Hubs and I had an interesting dilemma when we got hitched. Prior to sending the invitations, we both worked for small offices – my office had about 6, and his had 4 (including an intern who was not invited).
I got laid off in March, and because we didn’t send save the dates to in town guests (because we knew we’d fluctuate on who we wanted to invite), I didn’t invite coworkers. My theory has always been, if you invite one, you should invite them all especially in small office environments.
However, on the contrary, Hubs’ office was tiny. Two partners, two employees and an intern. He had been invited (and attended) one of the partners’ wedding, so we felt it was appropriate to invite the three of them (two with spouses).
We sent out our invitations on a Thursday. Saturday, we traveled up to Connecticut for my bridal shower, came back to a flooded apartment on Sunday night and Tuesday I think it was, Hubs lost his job. One person had the decency to RSVP no. The other two didn’t have the decency to RSVP at all.
First of all, we all know that not RSVP-ing is tacky.
But after reading a great article on Corporette, it brought up a whole range of questions about invitation ettiquette as far as who to invite, who not to invite, etc…
I mean, we’ve got parents. We’ve got family. Friends. Bridal Party. Dates (although the plus one question is one of much debate). Coworkers.

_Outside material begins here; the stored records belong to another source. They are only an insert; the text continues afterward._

(* ===== verification/WitnessSchedule.v ===== *)
(** * The witness schedule (db_witness_schedule.cpp; get_witness_pay_by_pledge of db_update.cpp)

    Time is cut into slots of one block interval.  Every round the schedule
    picks the witnesses with most votes, then others by vote and by pledge in
    the order of their scheduled times (a witness comes up more often the more
    votes or pledge it has), and shuffles them over the next slots.  An index of
    witnesses that starts with [is_valid] is the list of valid witnesses ordered
    by the rest of its key. *)
From S2P Require Import Prelude FlatMap FcInt Asset Pledge ChainState.
From S2P Require Import AccountStats Voter.
Local Open Scope Z_scope.
Import asset pledge chain acc voter.

Module schedule.
#[local] Notation M := (M database).

(** ** Slots *)
Definition get_scheduled_witness (slot_num : Z) (d : database) : result Z :=
  let aslot := u64 (current_aslot (dgp d) + slot_num) in
  let ws := current_shuffled_witnesses (witness_schedule d) in
  guard_ok (negb (length ws =? 0)%nat) undefined_behaviour ;;
  deref (ws !! Z.to_nat (aslot mod Z.of_nat (length ws))) undefined_behaviour.

Definition get_slot_time (slot_num : Z) (d : database) : result Z :=
  if slot_num =? 0 then Ok 0
  else
    let interval := block_interval (params d) in
    if head_block_num d =? 0 then Ok (time_add (time (dgp d)) (u32 (slot_num * interval)))
    else
      guard_ok (negb (interval =? 0)) undefined_behaviour ;;
      let head_slot_time := u32 (head_block_time d / interval * interval) in
      let slot_num := if maintenance_flag (dgp d)
                      then u32 (slot_num + maintenance_skip_slots (params d)) else slot_num in
      let slot_num := if content_award_skip_flag (dgp d)
                      then u32 (slot_num + content_award_skip_slots (params d)) else slot_num in
      Ok (time_add head_slot_time (u32 (slot_num * interval))).

Definition get_slot_at_time (when : Z) (d : database) : result Z :=
  first_slot_time ← get_slot_time 1 d;
  if when <? first_slot_time then Ok 0
  else
    guard_ok (negb (block_interval (params d) =? 0)) undefined_behaviour ;;
    Ok (u32 ((when - first_slot_time) / block_interval (params d) + 1)).

Fixpoint popcount (p : positive) : Z :=
  match p with xH => 1 | xO q => popcount q | xI q => 1 + popcount q end.
Definition witness_participation_rate (d : database) : Z :=
  PERCENT_100 * (match recent_slots_filled (dgp d) with Zpos p => popcount p | _ => 0 end) / 128.

(** ** The indices of witnesses *)
Definition rank_le (key : witness_object -> Z) (x y : Z * witness_object) : Prop :=
  key x.2 < key y.2 \/ key x.2 = key y.2 /\ x.1 <= y.1.
#[local] Instance rank_le_dec key x y : Decision (rank_le key x y).
Proof. unfold rank_le. apply _. Defined.
Definition ranked (key : witness_object -> Z) (d : database) : list (Z * witness_object) :=
  merge_sort (rank_le key) (filter (fun x => w_is_valid x.2 = true) (map_to_list (witnesses d))).
Definition by_votes := ranked (fun w => - w_total_votes w).
Definition by_vote_schedule := ranked by_vote_scheduled_time.
Definition by_pledge_schedule := ranked by_pledge_scheduled_time.
Definition by_valid := ranked (fun _ => 0).

(** ** Choosing the witnesses of a round *)
Notation witness_map := (flat_map Z scheduled_witness_type).

Fixpoint pick_top (max : nat) (ws : list (Z * witness_object)) (new_witnesses : witness_map)
    : witness_map :=
  match ws with
  | [] => new_witnesses
  | (uid, w) :: ws' =>
      if (length new_witnesses <? max)%nat then
        pick_top max ws'
          (if negb (signing_key w =? 0) then fm_emplace uid scheduled_by_vote_top new_witnesses
           else new_witnesses)
      else new_witnesses
  end.

(** What a loop over a schedule leaves: the witnesses chosen, how many it
    added, those it passed, and the scheduled time it reached. *)
Record picked := {
  p_witnesses : witness_map; p_added : nat; p_processed : list Z; p_time : Z }.

Fixpoint pick (eligible : witness_object -> bool) (kind : scheduled_witness_type)
    (scheduled : witness_object -> Z) (max : nat) (ws : list (Z * witness_object)) (p : picked)
    : picked :=
  match ws with
  | [] => p
  | (uid, w) :: ws' =>
      if (p_added p <? max)%nat then
        let new := negb (signing_key w =? 0) &&
                   match fm_find uid (p_witnesses p) with Some _ => false | None => true end &&
                   eligible w in
        pick eligible kind scheduled max ws'
          {| p_witnesses := if new then fm_emplace uid kind (p_witnesses p) else p_witnesses p;
             p_added := if new then S (p_added p) else p_added p;
             p_processed := p_processed p ++ [uid];
             p_time := scheduled w |}
      else p
  end.

Section ops.
Context {F : FcInt}.

(** The time a witness with that many votes or coins needs for a lap. *)
Definition lap_time (weight : Z) : result Z := u128_div VIRTUAL_LAP_LENGTH (u64 (weight + 1)).
Definition pledge_weight (w : witness_object) : Z := u64 (average_pledge w + w_total_mining_pledge w).

Definition reset_witness_by_pledge_schedule : M unit :=
  upd (fun d => d <| witness_schedule ::= fun s => s <| current_by_pledge_time := 0 |> |>) ;;
  d ← get;
  mfor (fun x => modify_witness x.1 (fun w =>
    t ← lap_time (pledge_weight w);
    Ok (w <| by_pledge_position := 0 |> <| by_pledge_position_last_update := 0 |>
          <| by_pledge_scheduled_time := t |>))) (by_valid d).

Definition reset_witness_by_vote_schedule : M unit :=
  upd (fun d => d <| witness_schedule ::= fun s => s <| current_by_vote_time := 0 |> |>) ;;
  d ← get;
  mfor (fun x => modify_witness x.1 (fun w =>
    t ← lap_time (w_total_votes w);
    Ok (w <| by_vote_position := 0 |> <| by_vote_position_last_update := 0 |>
          <| by_vote_scheduled_time := t |>))) (by_valid d).

(** The loops that start a new lap for the witnesses passed; [true] when the
    virtual time overflowed. *)
Fixpoint advance_by_vote (now : Z) (uids : list Z) : M bool :=
  match uids with
  | [] => mret false
  | uid :: uids' =>
      d ← get;
      w ← lift (deref (witnesses d !! uid) undefined_behaviour);
      lap ← lift (lap_time (w_total_votes w));
      let new_time := u128_add now lap in
      if new_time <? now then mret true
      else
        modify_witness uid (fun w =>
          Ok (w <| by_vote_position := 0 |> <| by_vote_position_last_update := now |>
                <| by_vote_scheduled_time := new_time |>)) ;;
        advance_by_vote now uids'
  end.
Fixpoint advance_by_pledge (now : Z) (uids : list Z) : M bool :=
  match uids with
  | [] => mret false
  | uid :: uids' =>
      d ← get;
      w ← lift (deref (witnesses d !! uid) undefined_behaviour);
      lap ← lift (lap_time (pledge_weight w));
      let new_time := u128_add now lap in
      if new_time <? now then mret true
      else
        modify_witness uid (fun w =>
          Ok (w <| by_pledge_position := 0 |> <| by_pledge_position_last_update := now |>
                <| by_pledge_scheduled_time := new_time |>)) ;;
        advance_by_pledge now uids'
  end.

(** ** Pay *)
Definition pay_per_year (pledge : Z) : result Z :=
  let A := 100000 * 10000000 in
  if pledge <? 100000 * 10000000 then bigint_div (100 * 25 * pledge) PERCENT_100
  else if pledge <? 100000 * 320000000 then
    let rate := pledge * pledge * 69370 * A - pledge * pledge * pledge * 1052
                - pledge * 1656000 * A * A + 21120000 * A * A * A in
    bigint_div (pledge * rate * 100) (A * A * A * 1000000 * PERCENT_100)
  else Ok (150110208 * 100000 / 10).
Definition get_witness_pay_by_pledge (d : database) (by_pledge_witness_count : nat) : result Z :=
  if head_block_time d <? HARDFORK_0_4_TIME then Ok (by_pledge_witness_pay_param (params d))
  else
    year ← pay_per_year (total_witness_pledge (dgp d));
    let count := 86400 * 365 * Z.of_nat by_pledge_witness_count in
    guard_ok (count <? 2 ^ 31) undefined_behaviour ;;
    q ← bigint_div (year * block_interval (params d) * Z.of_nat (length (active_witnesses d))) count;
    bigint_to_int64 q.

(** ** Shuffling *)
Definition xorshift (now_hi i : Z) : Z :=
  let k := u64 (now_hi + u64 (i * 2685821657736338717)) in
  let k := Z.lxor k (Z.shiftr k 12) in
  let k := Z.lxor k (u64 (Z.shiftl k 25)) in
  let k := Z.lxor k (Z.shiftr k 27) in
  u64 (k * 2685821657736338717).
Definition swap_at (i j : nat) (l : list Z) : result (list Z) :=
  x ← deref (l !! i) undefined_behaviour;
  y ← deref (l !! j) undefined_behaviour;
  Ok (<[i := y]> (<[j := x]> l)).
(** The loop from position [i] on, with [n] positions to go. *)
Fixpoint shuffle (now_hi : Z) (n i : nat) (l : list Z) : result (list Z) :=
  match n with
  | O => Ok l
  | S n' =>
      let j := (i + Z.to_nat (xorshift now_hi (Z.of_nat i) mod Z.of_nat (length l - i)))%nat in
      l' ← swap_at i j l;
      shuffle now_hi n' (S i) l'
  end.

(** ** [update_witness_schedule] *)
Definition choose_top (d : database) : witness_map :=
  pick_top (by_vote_top_witness_count (params d)) (by_votes d) [].
Definition choose_by_vote (d : database) (ws : witness_map) : picked :=
  pick (fun _ => true) scheduled_by_vote_rest by_vote_scheduled_time
    (by_vote_rest_witness_count (params d)) (by_vote_schedule d)
    {| p_witnesses := ws; p_added := 0; p_processed := [];
       p_time := current_by_vote_time (witness_schedule d) |}.
Definition choose_by_pledge (d : database) (ws : witness_map) : picked :=
  pick (fun w => (min_witness_block_produce_pledge (params d) <=? w_pledge w) ||
                 (head_block_time d <? HARDFORK_0_4_TIME))
    scheduled_by_pledge by_pledge_scheduled_time
    (by_pledge_witness_count (params d)) (by_pledge_schedule d)
    {| p_witnesses := ws; p_added := 0; p_processed := [];
       p_time := current_by_pledge_time (witness_schedule d) |}.

Definition restart_by_vote (p : picked) : M unit :=
  when (0 <? p_added p)%nat
    (overflow ← advance_by_vote (p_time p) (p_processed p);
     if overflow : bool then reset_witness_by_vote_schedule
     else upd (fun d => d <| witness_schedule ::= fun s => s <| current_by_vote_time := p_time p |> |>)).
Definition restart_by_pledge (p : picked) : M unit :=
  when (0 <? p_added p)%nat
    (overflow ← advance_by_pledge (p_time p) (p_processed p);
     if overflow : bool then reset_witness_by_pledge_schedule
     else upd (fun d => d <| witness_schedule ::= fun s => s <| current_by_pledge_time := p_time p |> |>)).

Definition shuffle_witnesses : M unit :=
  d ← get;
  let uids := (active_witnesses d).*1 in
  let now_hi := u64 (Z.shiftl (head_block_time d) 32) in
  l ← lift (shuffle now_hi (length uids) 0 uids);
  upd (fun d => d <| witness_schedule ::= fun s =>
    s <| current_shuffled_witnesses := l |>
      <| next_schedule_block_num ::= fun n => u32 (n + Z.of_nat (length l)) |> |>).

Definition update_witness_schedule : M unit :=
  d ← get;
  if next_schedule_block_num (witness_schedule d) <=? head_block_num d then
    let top := choose_top d in
    let rest := choose_by_vote d top in
    restart_by_vote rest ;;
    d ← get;
    let pledged := choose_by_pledge d (p_witnesses rest) in
    restart_by_pledge pledged ;;
    upd (fun d => d <| active_witnesses := p_witnesses pledged |>) ;;
    d ← get;
    pay ← lift (if (0 <? p_added pledged)%nat then get_witness_pay_by_pledge d (p_added pledged)
                else Ok 0);
    upd (fun d => d <| dgp ::= fun g => g <| by_pledge_witness_pay_per_block := pay |> |>) ;;
    shuffle_witnesses
  else mret tt.

(** ** [update_witness_avg_pledge] *)
Definition update_witness_avg_pledge (uid : Z) : M unit :=
  d ← get;
  w ← lift (get_witness_by_uid d uid);
  if negb (w_is_valid w) then mret tt
  else
    let window := max_witness_pledge_seconds (params d) in
    let now := head_block_time d in
    let cur := current_by_pledge_time (witness_schedule d) in
    let next := u32 (head_block_num d + witness_avg_pledge_update_interval (params d)) in
    when (by_pledge_position_last_update w <? cur)
      (modify_witness uid (fun w =>
        let delta_pos := u128_mul (u128_sub cur (by_pledge_position_last_update w)) (average_pledge w) in
        Ok (w <| by_pledge_position ::= fun p => u128_add p delta_pos |>
              <| by_pledge_position_last_update := cur |>))) ;;
    (if average_pledge w =? w_pledge w then
       modify_witness uid (fun w => Ok (w <| average_pledge_last_update := now |>
                                          <| average_pledge_next_update_block := NEVER |>))
     else if (w_pledge w <? average_pledge w) || (time_add (pledge_last_update w) window <=? now) then
       modify_witness uid (fun w => Ok (w <| average_pledge := w_pledge w |>
                                          <| average_pledge_last_update := now |>
                                          <| average_pledge_next_update_block := NEVER |>))
     else if average_pledge_last_update w <? now then
       avg ← lift (window_average (hardfork d) window now (w_pledge w) (pledge_last_update w)
                     (average_pledge w) (average_pledge_last_update w));
       modify_witness uid (fun w => Ok (w <| average_pledge := avg |>
                                          <| average_pledge_last_update := now |>
                                          <| average_pledge_next_update_block := next |>))
     else
       modify_witness uid (fun w => Ok (w <| average_pledge_next_update_block := next |>))) ;;
    d ← get;
    w' ← lift (get_witness_by_uid d uid);
    when (negb (average_pledge w =? average_pledge w'))
      (modify_witness uid (fun w =>
        need_time ← u128_div (u128_sub VIRTUAL_LAP_LENGTH (by_pledge_position w))
                             (u64 (average_pledge w + w_total_mining_pledge w + 1));
        let scheduled := u128_add (by_pledge_position_last_update w) need_time in
        Ok (w <| by_pledge_scheduled_time := if scheduled <? cur then UINT128_MAX else scheduled |>))).
End ops.
End schedule.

But no one really says much about coworkers. I agree, if you work in a small office and you’re close to your coworkers, or if you won’t offend too many people in a larger office by not inviting everyone and inviting a handful of close coworkers that you work with regularly.
Corporette suggests for this particular scenario asking yourself: (keep in mind she was answering a question for a woman who worked in a law firm)
a) do you think you could make partner at this firm?
b) can you afford to invite a lot of work colleagues to your wedding?
c) how do you feel about mixing your wedding (and your grandparents and your college friends) (and any princess fantasies you’ll be indulging that day) with your work colleagues?
Not sure if question A is really appropriate as I wouldn’t want to use my wedding as a place to “create important relationships” with coworkers as she says, but I do agree with the other two questions.
What are your thoughts? Invite coworkers or not?




{ 2 comments… read them below or add one }
I only work with a few people as well, and I’ve worked there for almost 7 (YIKES) years, so it’s pretty obvious that I can’t just invite 2. I’ll invite all 3!! Haha
But, if I were getting married when I had 20+ people in my office, I would definitely only invite ones that I was the closest to!
Since Winston is in law school, we don’t have to worry about his co-workers, but for me? I have a lot of co-workers. And even though I love a lot of them, we simply cannot afford to invite all of them. And I’d feel bad not including everyone.
So, right now, it looks like there will be no co-workers at the wedding. But since it’s in October, a lot can change.